Ia mengatakan hal itu menjawab Majelis hakim yang diketuai John Halasan mengungkapkan bahwa dalam dakwaan JPU KPK menyebut Chairuman menerima senilai 584 ribu dolar AS dan Rp26 miliar terkait proyek pengadaan KTP-E.
Namun majelis hakim terus mengejarnya, "Jadi berapa?"
Politisi Partai Golkar ini tetap membantah bahwa dirinya tidak pernah menerima uang dari Proyek KTP-E.
Chairuman juga mengaku tidak mengetahui adanya bagi-bagi uang ke anggota Komisi II lainnya.
"Agustus 2012 dikatakan saya menerima itu dari Miryam dari Kemendagri, Agustus 2012 itu saya tidak lagi di Komisi II Pak, saya pindah ke Komisi VI," ungkapnya.
Dalam sidang ini, hakim juga mengungkap penemuan bukti berupa tanda terima tulisan tangan di rumah Chairuman senilai Rp1,250 miliar.
Namun Chairuman membantah bahwa itu terkait uang proyek KTP-E.
Dia mengakui adanya tanda bukti tersebut, namun ia menjelaskan bahwa itu uang pribadi yang akan diinvestasikan melalui keponakannya bernama Rida.
"Saya investasikan. Rida yang menerima uang itu, artinya Rida itu menerima uang dari saya untuk diinvestasikan supaya bisa diputar," kata Chairuman.
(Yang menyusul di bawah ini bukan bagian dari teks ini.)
Lemma number_groups_five id k id' k' :
  Forall (fun g => zlen g = 5) (number_groups id k id' k').
Proof.
  destruct (number_groups_shape id k id' k') as [_ Hg].
  eapply Forall_impl; [exact Hg|]. by intros g [].
Qed.

(** Equal numbers display equal groups. *)
Lemma number_join_inj id1 k1 id1' k1' id2 k2 id2' k2' :
  join [x20] (number_groups id1 k1 id1' k1') = join [x20] (number_groups id2 k2 id2' k2') ->
  number_groups id1 k1 id1' k1' = number_groups id2 k2 id2' k2'.
Proof.
  pose proof (number_groups_shape id1 k1 id1' k1') as [Hl _].
  pose proof (number_groups_shape id2 k2 id2' k2') as [Hl' _].
  pose proof (number_groups_five id1 k1 id1' k1') as Hf.
  pose proof (number_groups_five id2 k2 id2' k2') as Hf'.
  revert Hl Hl' Hf Hf'. generalize (number_groups id1 k1 id1' k1') (number_groups id2 k2 id2' k2').
  intros gs gs' Hl Hl' Hf Hf' He. apply (join_inj _ _ _ 5 Hf Hf') in He; congruence.
Qed.

(** The digits one identity contributes, whichever side it is on. *)
Lemma number_digits_eq id1 k1 id1' k1' id2 k2 id2' k2' :
  str_le id1 id1' = true -> str_le id2 id2' = true ->
  (join [x20] (number_groups id1 k1 id1' k1') = join [x20] (number_groups id2 k2 id2' k2') <->
   map group (displayed (compute_fingerprint id1 k1))
   = map group (displayed (compute_fingerprint id2 k2)) /\
   map group (displayed (compute_fingerprint id1' k1'))
   = map group (displayed (compute_fingerprint id2' k2'))).
Proof.
  intros H1' H2'. split.
  - intros He%number_join_inj. revert He. unfold number_groups. rewrite H1', H2'. cbv zeta.
    generalize (fingerprint_len id1 k1) (fingerprint_len id2 k2).
    generalize (compute_fingerprint id1 k1) (compute_fingerprint id2 k2)
      (compute_fingerprint id1' k1') (compute_fingerprint id2' k2').
    intros f1 f2 f3 f4 Hl Hl' He. apply displayed_groups in Hl as [Hl _], Hl' as [Hl' _].
    apply app_inj_1 in He as [? ?]; [by split|lia].
  - unfold number_groups. rewrite H1', H2'. cbv zeta. by intros [-> ->].
Qed.
End fingerprint_laws.

(** Key pinning: [verify_key_unchanged] accepts a fetched key bundle exactly
    when all three of its parts are the pinned ones, and reports any other
    bundle as [IdentityKeyChanged] with the identifier it was asked about. *)
Lemma verify_key_unchanged_spec id pinned fetched :
  E2ePublicKey_ok pinned -> E2ePublicKey_ok fetched ->
  (verify_key_unchanged id pinned fetched = Ok tt
   <-> serialize_public_key pinned = serialize_public_key fetched) /\
  (serialize_public_key pinned <> serialize_public_key fetched
   <-> verify_key_unchanged id pinned fetched = Err (IdentityKeyChanged id)).
Proof.
  intros Hp Hf. rewrite !serialize_layout. unfold verify_key_unchanged.
  assert (key_layout pinned = key_layout fetched -> pinned = fetched) as Hinj.
  { intros Hl. by apply (key_layout_inj pinned fetched [] []); rewrite ?app_nil_r. }
  case_bool_decide as Hk; [by subst|]. split; split; try done.
  - intros Hl. by destruct (Hk (Hinj Hl)).
  - intros _ Hl. by destruct (Hk (Hinj Hl)).
Qed.

#[local] Opaque compute_fingerprint fingerprint_input.

(** ** Properties *)

(** C38. Functional behaviour: whatever the identities, [safety_number] does not
    panic and returns twelve groups of exactly five decimal digits (leading
    zeros kept), separated by single spaces, 71 bytes in all; read as numbers
    the groups are the successive five-byte big-endian chunks of the two
    fingerprints modulo 100000, the fingerprint of the smaller identifier
    first. *)
Theorem safety_number_shape `{Sha256Laws} id k id' k' :
  exists s groups, safety_number id k id' k' = Ok s /\ s = join [x20] groups /\
    length groups = 12%nat /\
    Forall (fun g => zlen g = 5 /\ Forall (fun b => is_digit b = true) g) groups /\
    zlen s = 71 /\
    let fp := compute_fingerprint id k in
    let fp' := compute_fingerprint id' k' in
    map dec_value groups
    = map (fun chunk => from_be_bytes chunk mod 100000)
        (if str_le id id' then displayed fp ++ displayed fp' else displayed fp' ++ displayed fp).
Proof.
  exists (join [x20] (number_groups id k id' k')), (number_groups id k id' k').
  rewrite safety_number_ok. destruct (number_groups_shape id k id' k') as [Hl Hg].
  split; [reflexivity|]. split; [reflexivity|]. split; [exact Hl|]. split; [exact Hg|]. split.
  - rewrite (zlen_join _ _ 5); [by rewrite Hl|apply number_groups_five|].
    intros Hn. by rewrite Hn in Hl.
  - unfold number_groups. cbv zeta. generalize (compute_fingerprint id k) (compute_fingerprint id' k').
    intros fp fp'. destruct (str_le id id'); by rewrite map_app, !map_dec_value, map_app.
Qed.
Anggota DPR mengaku uangnya akan diinvestasikan ke pasar modal maupun pasar uang (valas).
Chairuman memberikan keterangan saksi atas dua terdakwa, yakni Irman dan Sugiharto didakwa merugikan negara hingga Rp 2,3 triliun dalam proyek KTP-E.
Irman merupakan mantan Direktur Jenderal (Dirjen) Kependudukan dan Pencatatan Sipil (Dukcapil) Kementerian Dalam Negeri (Kemendagri). Sementara itu, Sugiharto ialah mantan Direktur Pengelolaan Informasi Administrasi Dukcapil Kemendagri.
Atas perbuatannya dalam kasus e-KTP itu, Irman dan Sugiharto didakwa melangar Pasal 2 ayat (1) dan atau Pasal 3 Undang-Undang Nomor 31 Tahun 1999 sebagaimana telah diubah dengan Undang-Undang Nomor 20 Tahun 2001 tentang Pemberantasan Tindak Pidana Korupsi juncto Pasal 55 ayat (1) ke-1 KUHP.